Below is a set of records. Please retype every one exactly.
Start of Supplied data
Lemma triple_commitPart id n S A tmp body now : isHexMD5 (md5hex body) = true -> 1 <= n <= 99999 ->
  triple (Staged id n S A) (commitPart md5 id tmp n body now)
    (fun p s => p = mkPart n (slen body) (md5hex body) now /\ Staged id n {[ md5hex body ]} (Some (md5hex body)) s)
    (fun _ s => exists A', (A' = A \/ A' = Some (md5hex body)) /\ Staged id n (S ∪ {[ md5hex body ]}) A' s).
Proof.
  intros Hd Hn. unfold commitPart. set (F := fun s : MP => exists A', (A' = A \/ A' = Some (md5hex body)) /\ Staged id n (S ∪ {[ md5hex body ]}) A' s).
  assert (forall (e : mperr) (Q : Part -> MP -> Prop), triple F (bindS (quietly (dropTemp id tmp now)) (fun _ => failS e)) Q (fun _ : mperr => F)) as Hdrop.
  { intros e Q. apply (triple_bind _ _ _ (fun _ => F)); [|intros []; by apply triple_fail]. apply triple_exists. intros A'. apply triple_pre. intros HA'.
    apply triple_quietly. eapply triple_conseq; [apply triple_dropTemp|done|..]; intros ? s H; exists A'; done. }
  apply (triple_bind _ _ _ (fun r s => Staged id n S A s)).
  { eapply triple_conseq; [apply (triple_try (Staged id n S A) _ (fun _ => Staged id n S A) (fun _ => Staged id n S A) (fun _ => F)), triple_readMeta, Staged_blind|done|by intros [] s H|done]. }
  intros [up|e].
  - eapply (triple_bind _ _ _ (fun r s => match r with Ok _ => Staged id n {[ md5hex body ]} (Some (md5hex body)) s | Err _ => F s end)).
    + eapply triple_try. by apply triple_publishPart.
    + intros [[]|e]; [by apply triple_ret|apply Hdrop].
  - intros s H. apply Hdrop. exists A. split; [by left|]. revert H. apply Staged_weaken. set_solver.
Qed.

Lemma triple_WritePart meanwhile id n S A tmp body ended checks now : isHexMD5 (md5hex body) = true -> n <= 99999 -> (forall s, Staged id n S A s -> Staged id n S A (meanwhile s)) ->
  triple (Staged id n S A) (WritePart md5 sha256Hex base64Decode limits meanwhile id tmp n body ended checks now)
    (fun p s => p = mkPart n (slen body) (md5hex body) now /\ Staged id n {[ md5hex body ]} (Some (md5hex body)) s)
    (fun _ s => exists A', (A' = A \/ A' = Some (md5hex body)) /\ Staged id n (S ∪ {[ md5hex body ]}) A' s).
Proof.
  intros Hd Hn Hm. unfold WritePart. set (F := fun s : MP => exists A', (A' = A \/ A' = Some (md5hex body)) /\ Staged id n (S ∪ {[ md5hex body ]}) A' s).
  assert (forall s, Staged id n S A s -> F s) as HF by (intros s H; exists A; split; [by left|]; revert H; apply Staged_weaken; set_solver).
  destruct (ValidUploadID id); cbn [negb]; [|by apply triple_fail]. destruct (Z.ltb_spec n 1) as [|H1]; [by apply triple_fail|]. destruct (MaxParts limits <? n); [by apply triple_fail|]. cbn [orb].
  destruct (wantedMD5 base64Decode checks) as [want|]; [|by apply triple_fail]. eapply triple_bind; [apply triple_get|]. intros s0. destruct (_ && _); [apply triple_fail; by intros s [_ ?]; apply HF|].
  eapply (triple_bind _ _ _ (fun _ => Staged id n S A)); [apply triple_modify; intros s [_ H]; by apply Staged_indifferent|]. intros [].
  set (Q := fun (p : Part) s => p = mkPart n (slen body) (md5hex body) now /\ Staged id n {[ md5hex body ]} (Some (md5hex body)) s).
  apply (triple_bind _ _ _ (fun r s => match r with Ok p => Q p s | Err _ => F s end)).
  - eapply triple_try. eapply triple_bind; [eapply triple_conseq; [apply triple_readMeta, Staged_blind|done|done|by intros e s H; apply HF]|]. intros up.
    eapply triple_bind; [eapply triple_conseq; [apply triple_streamPart|done|done|by intros e s H; apply HF]|]. intros [].
    apply (triple_bind _ _ _ (fun _ => Staged id n S A)); [by apply triple_modify|]. intros []. by apply triple_commitPart.
  - intros r. apply (triple_bind _ _ _ (fun _ s => match r with Ok p => Q p s | Err _ => F s end)).
    + apply triple_modify. intros s. destruct r as [p|e]; [intros [-> H]; split; [done|by apply Staged_indifferent]|]. intros (A' & ? & H). exists A'. split; [done|]. by apply Staged_indifferent.
    + intros []. apply triple_lift. intros s H. by destruct r.
Qed.
(** *** Crashes *)

(** What a crash leaves of the staging area: a directory whose entry is on disk stays, and each
    of its entries is the one on disk or the one that was seen. *)
Definition dirEntry {T} (f : UploadDir -> T) (d : option UploadDir) (none : T) : T := match d with Some d => f d | None => none end.
Definition survives (s s' : MP) : Prop := forall id,
  (id ∈ mp_linked s -> is_Some (mp_staging s !! id) -> is_Some (mp_staging s' !! id)) /\
  forall D', mp_staging s' !! id = Some D' ->
    (forall name, ud_parts D' !! name = dirEntry (fun d => ud_parts d !! name) (mp_kept s !! id) None \/ ud_parts D' !! name = dirEntry (fun d => ud_parts d !! name) (mp_staging s !! id) None) /\
    (ud_meta D' = dirEntry ud_meta (mp_kept s !! id) None \/ ud_meta D' = dirEntry ud_meta (mp_staging s !! id) None).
End of Supplied data
__Worked solution__:
Lemma triple_commitPart id n S A tmp body now : isHexMD5 (md5hex body) = true -> 1 <= n <= 99999 ->
  triple (Staged id n S A) (commitPart md5 id tmp n body now)
    (fun p s => p = mkPart n (slen body) (md5hex body) now /\ Staged id n {[ md5hex body ]} (Some (md5hex body)) s)
    (fun _ s => exists A', (A' = A \/ A' = Some (md5hex body)) /\ Staged id n (S ∪ {[ md5hex body ]}) A' s).
Proof.
  intros Hd Hn. unfold commitPart. set (F := fun s : MP => exists A', (A' = A \/ A' = Some (md5hex body)) /\ Staged id n (S ∪ {[ md5hex body ]}) A' s).
  assert (forall (e : mperr) (Q : Part -> MP -> Prop), triple F (bindS (quietly (dropTemp id tmp now)) (fun _ => failS e)) Q (fun _ : mperr => F)) as Hdrop.
  { intros e Q. apply (triple_bind _ _ _ (fun _ => F)); [|intros []; by apply triple_fail]. apply triple_exists. intros A'. apply triple_pre. intros HA'.
    apply triple_quietly. eapply triple_conseq; [apply triple_dropTemp|done|..]; intros ? s H; exists A'; done. }
  apply (triple_bind _ _ _ (fun r s => Staged id n S A s)).
  { eapply triple_conseq; [apply (triple_try (Staged id n S A) _ (fun _ => Staged id n S A) (fun _ => Staged id n S A) (fun _ => F)), triple_readMeta, Staged_blind|done|by intros [] s H|done]. }
  intros [up|e].
  - eapply (triple_bind _ _ _ (fun r s => match r with Ok _ => Staged id n {[ md5hex body ]} (Some (md5hex body)) s | Err _ => F s end)).
    + eapply triple_try. by apply triple_publishPart.
    + intros [[]|e]; [by apply triple_ret|apply Hdrop].
  - intros s H. apply Hdrop. exists A. split; [by left|]. revert H. apply Staged_weaken. set_solver.
Qed.

Lemma triple_WritePart meanwhile id n S A tmp body ended checks now : isHexMD5 (md5hex body) = true -> n <= 99999 -> (forall s, Staged id n S A s -> Staged id n S A (meanwhile s)) ->
  triple (Staged id n S A) (WritePart md5 sha256Hex base64Decode limits meanwhile id tmp n body ended checks now)
    (fun p s => p = mkPart n (slen body) (md5hex body) now /\ Staged id n {[ md5hex body ]} (Some (md5hex body)) s)
    (fun _ s => exists A', (A' = A \/ A' = Some (md5hex body)) /\ Staged id n (S ∪ {[ md5hex body ]}) A' s).
Proof.
  intros Hd Hn Hm. unfold WritePart. set (F := fun s : MP => exists A', (A' = A \/ A' = Some (md5hex body)) /\ Staged id n (S ∪ {[ md5hex body ]}) A' s).
  assert (forall s, Staged id n S A s -> F s) as HF by (intros s H; exists A; split; [by left|]; revert H; apply Staged_weaken; set_solver).
  destruct (ValidUploadID id); cbn [negb]; [|by apply triple_fail]. destruct (Z.ltb_spec n 1) as [|H1]; [by apply triple_fail|]. destruct (MaxParts limits <? n); [by apply triple_fail|]. cbn [orb].
  destruct (wantedMD5 base64Decode checks) as [want|]; [|by apply triple_fail]. eapply triple_bind; [apply triple_get|]. intros s0. destruct (_ && _); [apply triple_fail; by intros s [_ ?]; apply HF|].
  eapply (triple_bind _ _ _ (fun _ => Staged id n S A)); [apply triple_modify; intros s [_ H]; by apply Staged_indifferent|]. intros [].
  set (Q := fun (p : Part) s => p = mkPart n (slen body) (md5hex body) now /\ Staged id n {[ md5hex body ]} (Some (md5hex body)) s).
  apply (triple_bind _ _ _ (fun r s => match r with Ok p => Q p s | Err _ => F s end)).
  - eapply triple_try. eapply triple_bind; [eapply triple_conseq; [apply triple_readMeta, Staged_blind|done|done|by intros e s H; apply HF]|]. intros up.
    eapply triple_bind; [eapply triple_conseq; [apply triple_streamPart|done|done|by intros e s H; apply HF]|]. intros [].
    apply (triple_bind _ _ _ (fun _ => Staged id n S A)); [by apply triple_modify|]. intros []. by apply triple_commitPart.
  - intros r. apply (triple_bind _ _ _ (fun _ s => match r with Ok p => Q p s | Err _ => F s end)).
    + apply triple_modify. intros s. destruct r as [p|e]; [intros [-> H]; split; [done|by apply Staged_indifferent]|]. intros (A' & ? & H). exists A'. split; [done|]. by apply Staged_indifferent.
    + intros []. apply triple_lift. intros s H. by destruct r.
Qed.
(** *** Crashes *)

(** What a crash leaves of the staging area: a directory whose entry is on disk stays, and each
    of its entries is the one on disk or the one that was seen. *)
Definition dirEntry {T} (f : UploadDir -> T) (d : option UploadDir) (none : T) : T := match d with Some d => f d | None => none end.
Definition survives (s s' : MP) : Prop := forall id,
  (id ∈ mp_linked s -> is_Some (mp_staging s !! id) -> is_Some (mp_staging s' !! id)) /\
  forall D', mp_staging s' !! id = Some D' ->
    (forall name, ud_parts D' !! name = dirEntry (fun d => ud_parts d !! name) (mp_kept s !! id) None \/ ud_parts D' !! name = dirEntry (fun d => ud_parts d !! name) (mp_staging s !! id) None) /\
    (ud_meta D' = dirEntry ud_meta (mp_kept s !! id) None \/ ud_meta D' = dirEntry ud_meta (mp_staging s !! id) None).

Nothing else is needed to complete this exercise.